(** C5: [_send] on a name that is not joined throws the membership
    error whatever the peer registry holds; on a joined channel it writes
    the message to the writable connections registered for the channel's
    matched peers and returns how many it wrote to, which is 0, and not an
    error, when no peer is matched.  The [_send] command replies
    accordingly when the message is within the size limit. *)
Theorem send_result (st : Daemon) (name : string) (m : option string) (sock : Socket) :
  (get_channel st name = None ->
   (forall ps cs, _send (with_peers ps (with_conn_store cs st)) name m =
                  inl ("Not in channel: " ++ name)%string) /\
   (too_large m = false ->
    _exec st (Send name m) sock =
      (st, [EReply sock (RError ("Not in channel: " ++ name)%string)]))) /\
  (forall r ch,
     get_channel st name = Some (r, ch) ->
     let targets := send_targets st ch in
     let writes := map (fun c => EPeerWrite c (WMsg (topicHex ch) m (id st) (now st)))
                       targets in
     _send st name m = inr (length targets, writes) /\
     (forall c, In c targets <->
                exists key p, In key (ch_peers ch) /\ map_get key (peers st) = Some c /\
                              conn_store st !! c = Some p /\ writable p = true) /\
     (too_large m = false ->
      _exec st (Send name m) sock =
        (st, writes ++ [EReply sock (RDelivered (length targets))])) /\
     (ch_peers ch = [] ->
      _send st name m = inr (0, []) /\
      (too_large m = false ->
       _exec st (Send name m) sock = (st, [EReply sock (RDelivered 0)])))).
Proof.
  split.
  - intros Hnone. split.
    + intros ps cs. apply send_unjoined.
      unfold get_channel in *; simpl.
      destruct (map_get name (channels st)) as [r|]; [|reflexivity].
      (* the store of channels is not part of the peer state *)
      exact Hnone.
    + intros Hfit. rewrite (send_not_too_large _ _ _ _ Hfit).
      rewrite (send_unjoined _ _ _ Hnone). reflexivity.
  - intros r ch Hget targets writes.
    pose proof (send_joined _ _ m _ _ Hget) as Hsend. fold targets in Hsend.
    fold writes in Hsend.
    split; [exact Hsend|]. split; [apply send_targets_spec|]. split.
    + intros Hfit. rewrite (send_not_too_large _ _ _ _ Hfit), Hsend. reflexivity.
    + intros Hnil.
      assert (targets = []) as Ht.
      { unfold targets, send_targets. rewrite Hnil. reflexivity. }
      assert (writes = []) as Hw.
      { unfold writes. rewrite Ht. reflexivity. }
      split.
      * rewrite Hsend, Ht, Hw. reflexivity.
      * intros Hfit. rewrite (send_not_too_large _ _ _ _ Hfit), Hsend, Ht, Hw.
        reflexivity.
Qed.

(** *** Routing of an inbound entry *)

Lemma find_topic_Some (store : list Channel) (t : string) (m : list (string * Ref))
    (r : Ref) :
  find_topic store t m = Some r ->
  exists ch name, In (name, r) m /\ store !! r = Some ch /\ topicHex ch = t.
Proof.
  induction m as [|[n r'] m IH]; simpl; [discriminate|].
  destruct (store !! r') as [ch|] eqn:E.
  - destruct (String.eqb (topicHex ch) t) eqn:Et.
    + intros H; injection H as <-. apply String.eqb_eq in Et.
      exists ch, n. auto.
    + intros H. destruct (IH H) as (ch' & n' & ? & ? & ?). exists ch', n'. auto.
  - intros H. destruct (IH H) as (ch' & n' & ? & ? & ?). exists ch', n'. auto.
Qed.

Lemma route_buffers (st : Daemon) (r : Ref) (entry : Entry) (ch : Channel) :
  chan_store st !! r = Some ch -> waiters ch = [] ->
  route st r entry =
    (upd_chan r (fun ch' => set_messages (messages ch' ++ [entry]) ch') st, []).
Proof. intros H Hw. unfold route. rewrite H, Hw. reflexivity. Qed.

Lemma route_delivers (st : Daemon) (r : Ref) (entry : Entry) (ch : Channel)
    (w : Waiter) (ws : list Waiter) :
  chan_store st !! r = Some ch -> waiters ch = w :: ws ->
  route st r entry =
    (with_timers (List.filter (fun t => negb (tid t =? wid w)) (timers st))
       (upd_chan r (fun ch' => set_waiters (tl (waiters ch')) ch') st),
     [EReply (wsock w) (RMessages [entry])]).
Proof. intros H Hw. unfold route. rewrite H, Hw. reflexivity. Qed.

Lemma onPeerMsg_msg_fits (st : Daemon) (key t : string) (c : ConnId) (r : Ref)
    (payload sender : option string) (sent : option Z) :
  map_get key (peers st) = Some c ->
  too_large payload = false ->
  find_topic (chan_store st) t (channels st) = Some r ->
  _onPeerMsg st key (PMsg (Some t) payload sender sent) =
    route st r {| from := or_default sender (slice0 8 key); data := payload; ts := sent |}.
Proof. intros Hk Hfit Hr. unfold _onPeerMsg. rewrite Hk, Hfit, Hr. reflexivity. Qed.

Lemma onPeerMsg_msg_too_large (st : Daemon) (key : string) (topic : option string)
    (payload sender : option string) (sent : option Z) :
  too_large payload = true ->
  _onPeerMsg st key (PMsg topic payload sender sent) = (st, []).
Proof.
  intros Hbig. unfold _onPeerMsg.
  destruct (map_get key (peers st)); [|reflexivity]. rewrite Hbig. reflexivity.
Qed.

(** C7: a payload of exactly [MAX_MESSAGE_SIZE] bytes passes both size
    checks: the [send] command goes on to [_send], and an inbound [msg]
    record with it is routed to its channel, to the oldest waiter or to
    the end of the buffer.  A payload one byte longer gets the size error
    from the [send] command and is dropped by [_onPeerMsg]; neither
    changes the daemon state. *)
Theorem message_size_boundary (s : string) :
  (byteLength s = MAX_MESSAGE_SIZE ->
   (forall st name sock,
      _exec st (Send name (Some s)) sock =
        match _send st name (Some s) with
        | inl err => (st, [EReply sock (RError err)])
        | inr (count, writes) => (st, writes ++ [EReply sock (RDelivered count)])
        end) /\
   (forall st key c t r sender sent,
      map_get key (peers st) = Some c ->
      find_topic (chan_store st) t (channels st) = Some r ->
      let entry := {| from := or_default sender (slice0 8 key);
                      data := Some s; ts := sent |} in
      let '(st', eff) := _onPeerMsg st key (PMsg (Some t) (Some s) sender sent) in
      exists ch, chan_store st !! r = Some ch /\
        match waiters ch with
        | w :: ws =>
            eff = [EReply (wsock w) (RMessages [entry])] /\
            (waiters <$> chan_store st' !! r) = Some ws /\
            (messages <$> chan_store st' !! r) = Some (messages ch)
        | [] =>
            eff = [] /\
            (messages <$> chan_store st' !! r) = Some (messages ch ++ [entry]) /\
            (waiters <$> chan_store st' !! r) = Some []
        end)) /\
  (byteLength s = (MAX_MESSAGE_SIZE + 1)%Z ->
   (forall st name sock,
      _exec st (Send name (Some s)) sock =
        (st, [EReply sock (RError "Message too large (max 256KB)")])) /\
   (forall st key topic sender sent,
      _onPeerMsg st key (PMsg topic (Some s) sender sent) = (st, []))).
Proof.
  split.
  - intros Hlen.
    assert (too_large (Some s) = false) as Hfit.
    { rewrite too_large_gt. apply Z.ltb_ge. lia. }
    split.
    + intros st name sock. apply send_not_too_large. exact Hfit.
    + intros st key c t r sender sent Hk Hr entry.
      rewrite (onPeerMsg_msg_fits _ _ _ _ _ _ _ _ Hk Hfit Hr). fold entry.
      destruct (find_topic_Some _ _ _ _ Hr) as (ch & n & _ & Hch & _).
      destruct (waiters ch) as [|w ws] eqn:Hw.
      * rewrite (route_buffers _ _ _ _ Hch Hw). exists ch. split; [exact Hch|].
        rewrite Hw. unfold upd_chan; simpl.
        rewrite list_lookup_alter_eq, Hch. simpl. rewrite Hw. auto.
      * rewrite (route_delivers _ _ _ _ _ _ Hch Hw). exists ch. split; [exact Hch|].
        rewrite Hw. unfold upd_chan; simpl.
        rewrite list_lookup_alter_eq, Hch. simpl. rewrite Hw. auto.
  - intros Hlen. split.
    + intros st name sock. apply send_too_large. lia.
    + intros st key topic sender sent. apply onPeerMsg_msg_too_large.
      rewrite too_large_gt. apply Z.ltb_lt. lia.
Qed.

(** *** Buffer and waiters are never both non-empty *)

Lemma fold_left_inv {A B : Type} (P : A -> Prop) (f : A -> B -> A) (l : list B) (a : A) :
  P a -> (forall x b, P x -> P (f x b)) -> P (fold_left f l a).
Proof.
  intros Ha Hf. revert a Ha.
  induction l as [|b l IH]; intros a Ha; simpl; [exact Ha|].
  apply IH, Hf, Ha.
Qed.

Lemma store_ok_upd_chan (st : Daemon) (r : Ref) (f : Channel -> Channel) :
  store_ok st ->
  (forall ch, chan_store st !! r = Some ch -> quiet ch -> quiet (f ch)) ->
  store_ok (upd_chan r f st).
Proof. intros H Hf. unfold store_ok, upd_chan; simpl. apply Forall_alter; assumption. Qed.

Lemma store_ok_upd_peer (st : Daemon) (c : ConnId) (f : Peer -> Peer) :
  store_ok st -> store_ok (upd_peer c f st).
Proof. intros H. exact H. Qed.

Lemma match_one_ok (key : string) (c : ConnId) (topics : list string)
    (st : Daemon) (r : Ref) :
  store_ok st -> store_ok (match_one key c topics st r).
Proof.
  intros H. unfold match_one.
  destruct (chan_store st !! r) as [ch|]; [|exact H].
  destruct (set_has (topicHex ch) topics && negb (set_has key (ch_peers ch))); [|exact H].
  apply store_ok_upd_peer, store_ok_upd_chan; [exact H|].
  intros ch' _ Hq. exact Hq.
Qed.

Lemma match_topics_ok (key : string) (c : ConnId) (topics : list string) (st : Daemon) :
  store_ok st -> store_ok (match_topics key c topics st).
Proof.
  intros H. unfold match_topics. apply fold_left_inv; [exact H|].
  intros x b. apply match_one_ok.
Qed.

Lemma reannounce_ok (st : Daemon) : store_ok st -> store_ok (fst (_reannounce st)).
Proof.
  intros H. unfold _reannounce.
  apply (fold_left_inv (fun acc => store_ok (fst acc))); [exact H|].
  intros [s e] kc Hs; simpl in *.
  destruct (conn_store s !! snd kc) as [p|]; [|exact Hs].
  destruct (knownTopics p); simpl; [|exact Hs].
  apply match_topics_ok, Hs.
Qed.

Lemma route_ok (st : Daemon) (r : Ref) (entry : Entry) :
  store_ok st -> store_ok (fst (route st r entry)).
Proof.
  intros H. unfold route.
  destruct (chan_store st !! r) as [ch|] eqn:Hch; [|exact H].
  destruct (waiters ch) as [|w ws] eqn:Hw; simpl.
  - apply store_ok_upd_chan; [exact H|].
    intros ch' Hch' _. right. simpl. congruence.
  - apply (store_ok_upd_chan st r); [exact H|].
    intros ch' _ [Hm|Hq]; [left; exact Hm | right; simpl; rewrite Hq; reflexivity].
Qed.

Lemma onPeerMsg_ok (st : Daemon) (key : string) (msg : PeerRecord) :
  store_ok st -> store_ok (fst (_onPeerMsg st key msg)).
Proof.
  intros H. unfold _onPeerMsg.
  destruct (map_get key (peers st)) as [c|]; [|exact H].
  destruct msg as [topics | topic payload sender sent |]; simpl; [| |exact H].
  - apply match_topics_ok, store_ok_upd_peer, H.
  - destruct (too_large payload); [exact H|].
    destruct topic as [t|]; [|exact H].
    destruct (find_topic (chan_store st) t (channels st)); [|exact H].
    apply route_ok, H.
Qed.

Lemma onPeerLine_ok (key : string) (acc : Daemon * list Effect) (line : string) :
  store_ok (fst acc) -> store_ok (fst (onPeerLine key acc line)).
Proof.
  destruct acc as [s e]; simpl. intros H.
  destruct (is_blank line); [exact H|].
  destruct (JSON_parse line) as [msg|]; [|exact H].
  pose proof (onPeerMsg_ok s key msg H) as H'.
  destruct (_onPeerMsg s key msg). exact H'.
Qed.

Lemma onPeerData_ok (st : Daemon) (c : ConnId) (chunk : string) :
  store_ok st -> store_ok (fst (onPeerData st c chunk)).
Proof.
  intros H. unfold onPeerData.
  destruct (conn_store st !! c) as [p|]; [|exact H].
  destruct (negb (writable p)); [exact H|].
  destruct (MAX_PEER_BUFFER <? js_length (buf p ++ chunk))%Z; [exact H|].
  destruct (split_lines (buf p ++ chunk)) as [lines rest].
  apply (fold_left_inv (fun acc => store_ok (fst acc))); [exact H|].
  intros x b. apply onPeerLine_ok.
Qed.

* About this task: All that belongs in your answer is the stretch of entries above from the line with "data := Some" through the line with "(byteLength s = (MAX_MESSAGE_SIZE + 1)%Z ->", printed exactly.

* Answer space:
                      data := Some s; ts := sent |} in
      let '(st', eff) := _onPeerMsg st key (PMsg (Some t) (Some s) sender sent) in
      exists ch, chan_store st !! r = Some ch /\
        match waiters ch with
        | w :: ws =>
            eff = [EReply (wsock w) (RMessages [entry])] /\
            (waiters <$> chan_store st' !! r) = Some ws /\
            (messages <$> chan_store st' !! r) = Some (messages ch)
        | [] =>
            eff = [] /\
            (messages <$> chan_store st' !! r) = Some (messages ch ++ [entry]) /\
            (waiters <$> chan_store st' !! r) = Some []
        end)) /\
  (byteLength s = (MAX_MESSAGE_SIZE + 1)%Z ->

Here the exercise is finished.